§ Data for this exercise
(** * Deepfake Audio Detector API (app.py): a shallow embedding

    The FastAPI application of [app.py] is embedded as executable Rocq
    functions.

    - Numbers are IEEE-754 binary floating-point values, taken from the
      executable specification [SpecFloat] of the Standard Library:
      NumPy [float32] is the format [prec = 24], [emax = 128], the Python
      [float] is binary64 ([prec = 53], [emax = 1024]).  Arithmetic rounds to
      nearest, ties to even, and produces NaN and infinities as NumPy does
      (a division by zero is a warning there, not an exception).
    - A NumPy array is its shape together with its row-major buffer.
    - The libraries the program calls (librosa, the Keras model, the model
      loader) are parameters: functions that return a value or raise.
    - Handlers run in a small monad that records the calls to these
      libraries and the printed lines, and propagates exceptions, so that
      [try]/[except] is an operation of the monad.
    - A handler returns what the Python function returns: a [JSONResponse]
      with its status code, or a dictionary, which FastAPI sends with
      status 200 when it can be written as JSON. *)

From Stdlib Require Import ZArith List String Ascii Bool Lia PeanoNat.
From Stdlib Require Import Strings.Byte.
From Stdlib Require Import SpecFloat.
Import ListNotations.

(** ** IEEE-754 numbers *)

Module IEEE.

Local Open Scope Z_scope.

(** NumPy's [float32]. *)
Definition float32 : Type := spec_float.
(** Python's [float]. *)
Definition float64 : Type := spec_float.

Definition prec32 : Z := 24.
Definition emax32 : Z := 128.
Definition prec64 : Z := 53.
Definition emax64 : Z := 1024.

(** A value of the format: special, or finite with a canonical mantissa. *)
Definition is_float32 (x : float32) : bool := valid_binary prec32 emax32 x.
Definition is_float64 (x : float64) : bool := valid_binary prec64 emax64 x.

Definition f32_sub : float32 -> float32 -> float32 := SFsub prec32 emax32.
Definition f32_mul : float32 -> float32 -> float32 := SFmul prec32 emax32.
Definition f32_div : float32 -> float32 -> float32 := SFdiv prec32 emax32.
Definition f32_lt : float32 -> float32 -> bool := SFltb.
Definition f32_le : float32 -> float32 -> bool := SFleb.
Definition f32_ge (x y : float32) : bool := SFleb y x.
Definition f64_le : float64 -> float64 -> bool := SFleb.
Definition f64_lt : float64 -> float64 -> bool := SFltb.

Definition is_nan (x : spec_float) : bool :=
  match x with S754_nan => true | _ => false end.

(** The integer [n] as a float32 (Python's [1] and [100] next to a float32
    scalar). *)
Definition f32_of_Z (n : Z) : float32 := binary_normalize prec32 emax32 n 0 false.
Definition f64_of_Z (n : Z) : float64 := binary_normalize prec64 emax64 n 0 false.

(** The literal [0.5], which both formats hold exactly. *)
Definition f32_half : float32 := binary_normalize prec32 emax32 1 (-1) false.

Definition f32_zero : float32 := S754_zero false.

(** [float(x)] for a float32 scalar [x]: the same value in binary64. *)
Definition float_of_float32 (x : float32) : float64 :=
  match x with
  | S754_finite s m e => binary_round prec64 emax64 s m e
  | _ => x
  end.

(** Division of [a] by [b > 0] rounded to the nearest integer, ties to
    even. *)
Definition div_half_even (a b : Z) : Z :=
  let q := a / b in
  let r := a mod b in
  match 2 * r ?= b with
  | Lt => q
  | Gt => q + 1
  | Eq => if Z.even q then q else q + 1
  end.

(** Python's [round(x, ndigits)] on a float, for [ndigits >= 0]: the exact
    value of [x] is rounded, ties to even, to a multiple of [10^-ndigits],
    and that decimal is converted back to the nearest float.  NaN,
    infinities and zeros are returned unchanged, and so are the floats
    that are integers. *)
Definition py_round (x : float64) (ndigits : nat) : float64 :=
  match x with
  | S754_finite s m e =>
      if 0 <=? e then x
      else
        let scale := 10 ^ Z.of_nat ndigits in
        let n := div_half_even (Zpos m * scale) (2 ^ (- e)) in
        match n with
        | Zpos n' =>
            SFdiv prec64 emax64 (S754_finite s n' 0)
                  (S754_finite false (Z.to_pos scale) 0)
        | _ => S754_zero s
        end
  | _ => x
  end.

End IEEE.
Export IEEE.

(** ** NumPy arrays *)

Module Numpy.

(** An array: its shape and its elements in row-major order. *)
Record ndarray : Type := mk_ndarray {
  shape : list nat;
  data : list float32
}.

Definition size_of_shape (sh : list nat) : nat := fold_left Nat.mul sh 1%nat.

(** The buffer has as many elements as the shape says. *)
Definition well_shaped (a : ndarray) : Prop :=
  List.length (data a) = size_of_shape (shape a).

(** [-(-n // d)], the ceiling of [n / d]. *)
Definition ceil_div (n d : nat) : nat := ((n + d - 1) / d)%nat.

(** [np.resize(a, new_shape)]: the flattened array repeated as often as
    needed and cut to the new size; an empty array gives zeros. *)
Definition np_resize (a : ndarray) (new_shape : list nat) : ndarray :=
  let flat := data a in
  let new_size := size_of_shape new_shape in
  if (List.length flat =? 0)%nat || (new_size =? 0)%nat then
    mk_ndarray new_shape (repeat f32_zero new_size)
  else
    let repeats := ceil_div new_size (List.length flat) in
    mk_ndarray new_shape (firstn new_size (List.concat (repeat flat repeats))).

(** [np.minimum] and [np.maximum] on two scalars: a NaN wins. *)
Definition np_minimum (x y : float32) : float32 :=
  if f32_le x y || is_nan x then x else y.
Definition np_maximum (x y : float32) : float32 :=
  if f32_ge x y || is_nan x then x else y.

(** [a.min()] and [a.max()]: the reduction of the whole array; numpy raises
    [ValueError] on an empty one. *)
Definition np_min (a : ndarray) : option float32 :=
  match data a with
  | [] => None
  | x :: xs => Some (fold_left np_minimum xs x)
  end.
Definition np_max (a : ndarray) : option float32 :=
  match data a with
  | [] => None
  | x :: xs => Some (fold_left np_maximum xs x)
  end.

(** [a - c] and [a / c] for a scalar [c], element by element. *)
Definition np_sub_scalar (a : ndarray) (c : float32) : ndarray :=
  mk_ndarray (shape a) (map (fun x => f32_sub x c) (data a)).
Definition np_div_scalar (a : ndarray) (c : float32) : ndarray :=
  mk_ndarray (shape a) (map (fun x => f32_div x c) (data a)).

(** [a[np.newaxis, ..., np.newaxis]]: one axis in front, one at the end. *)
Definition add_batch_and_channel (a : ndarray) : ndarray :=
  mk_ndarray (1%nat :: shape a ++ [1%nat]) (data a).

End Numpy.
Export Numpy.

(** ** Effects: library calls, printed lines, exceptions *)

Module Effects.

Definition bytes : Type := list byte.

(** What a call into a library gives: a value, or an exception with its
    message ([str(e)]). *)
Inductive result (A : Type) : Type :=
| Ok (a : A)
| Raise (e : string).
Arguments Ok {A} a.
Arguments Raise {A} e.

(** What a run leaves behind besides its value. *)
Inductive event : Type :=
| Print (line : string)
| LoadModel (path : string)
| LibrosaLoad (file_bytes : bytes)
| MelSpectrogram (y : ndarray) (sr : Z) (n_mels : nat)
| PowerToDb (S : ndarray)
| Predict (x : ndarray).

(** A computation: the events in order, and a value or an exception. *)
Definition M (A : Type) : Type := list event * result A.

Definition ret {A} (a : A) : M A := ([], Ok a).

Definition bind {A B} (m : M A) (k : A -> M B) : M B :=
  match m with
  | (t, Ok a) => let (t', r) := k a in (t ++ t', r)
  | (t, Raise e) => (t, Raise e)
  end.

(** [try: body except Exception as e: handler e]. *)
Definition try_except {A} (body : M A) (handler : string -> M A) : M A :=
  match body with
  | (t, Ok a) => (t, Ok a)
  | (t, Raise e) => let (t', r) := handler e in (t ++ t', r)
  end.

Definition raise {A} (e : string) : M A := ([], Raise e).
Definition print (line : string) : M unit := ([Print line], Ok tt).
(** A library call that is recorded as [ev]. *)
Definition call {A} (ev : event) (r : result A) : M A := ([ev], r).

Definition trace {A} (m : M A) : list event := fst m.
Definition outcome {A} (m : M A) : result A := snd m.

Definition is_predict (ev : event) : bool :=
  match ev with Predict _ => true | _ => false end.
Definition is_library_call (ev : event) : bool :=
  match ev with Print _ => false | _ => true end.

(** The arrays the model's forward pass was run on, in order. *)
Definition predict_inputs (t : list event) : list ndarray :=
  flat_map (fun ev => match ev with Predict x => [x] | _ => [] end) t.

End Effects.
Export Effects.

Declare Scope monad_scope.
Delimit Scope monad_scope with monad.
Notation "x <- c1 ;; c2" := (bind c1 (fun x => c2))
  (at level 61, c1 at next level, right associativity) : monad_scope.
Notation "' pat <- c1 ;; c2" := (bind c1 (fun x => match x with pat => c2 end))
  (at level 61, pat pattern, c1 at next level, right associativity) : monad_scope.
Notation "c1 ;; c2" := (bind c1 (fun _ => c2))
  (at level 61, right associativity) : monad_scope.

(** ** The libraries the application calls *)

Module Libraries.

(** The three librosa functions of the feature extractor.
    [power_to_db] stands for [librosa.power_to_db(S, ref=np.max)]. *)
Record Librosa : Type := {
  load : bytes -> result (ndarray * Z);
  melspectrogram : ndarray -> Z -> nat -> result ndarray;
  power_to_db : ndarray -> result ndarray
}.

(** A loaded Keras model: [model.predict] gives a batch of output vectors,
    one row for each element of the batch. *)
Definition Model : Type := ndarray -> result (list (list float32)).

(** [tensorflow.keras.models.load_model]. *)
Definition Loader : Type := string -> result Model.

(** Indexing a sequence at [0]; an empty one raises [IndexError]. *)
Definition index0 {A} (l : list A) : result A :=
  match l with
  | x :: _ => Ok x
  | [] => Raise "index 0 is out of bounds for axis 0 with size 0"
  end.

End Libraries.
Export Libraries.

(** ** The application *)

Module App.

Local Open Scope monad_scope.
Local Open Scope string_scope.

§ Exercise description
After locating the line with "Export Effects." in the material above, return it and each line after it exactly, ending at the line with "Module Libraries.".

§ Answer to this problem
Export Effects.

Declare Scope monad_scope.
Delimit Scope monad_scope with monad.
Notation "x <- c1 ;; c2" := (bind c1 (fun x => c2))
  (at level 61, c1 at next level, right associativity) : monad_scope.
Notation "' pat <- c1 ;; c2" := (bind c1 (fun x => match x with pat => c2 end))
  (at level 61, pat pattern, c1 at next level, right associativity) : monad_scope.
Notation "c1 ;; c2" := (bind c1 (fun _ => c2))
  (at level 61, right associativity) : monad_scope.

(** ** The libraries the application calls *)

Module Libraries.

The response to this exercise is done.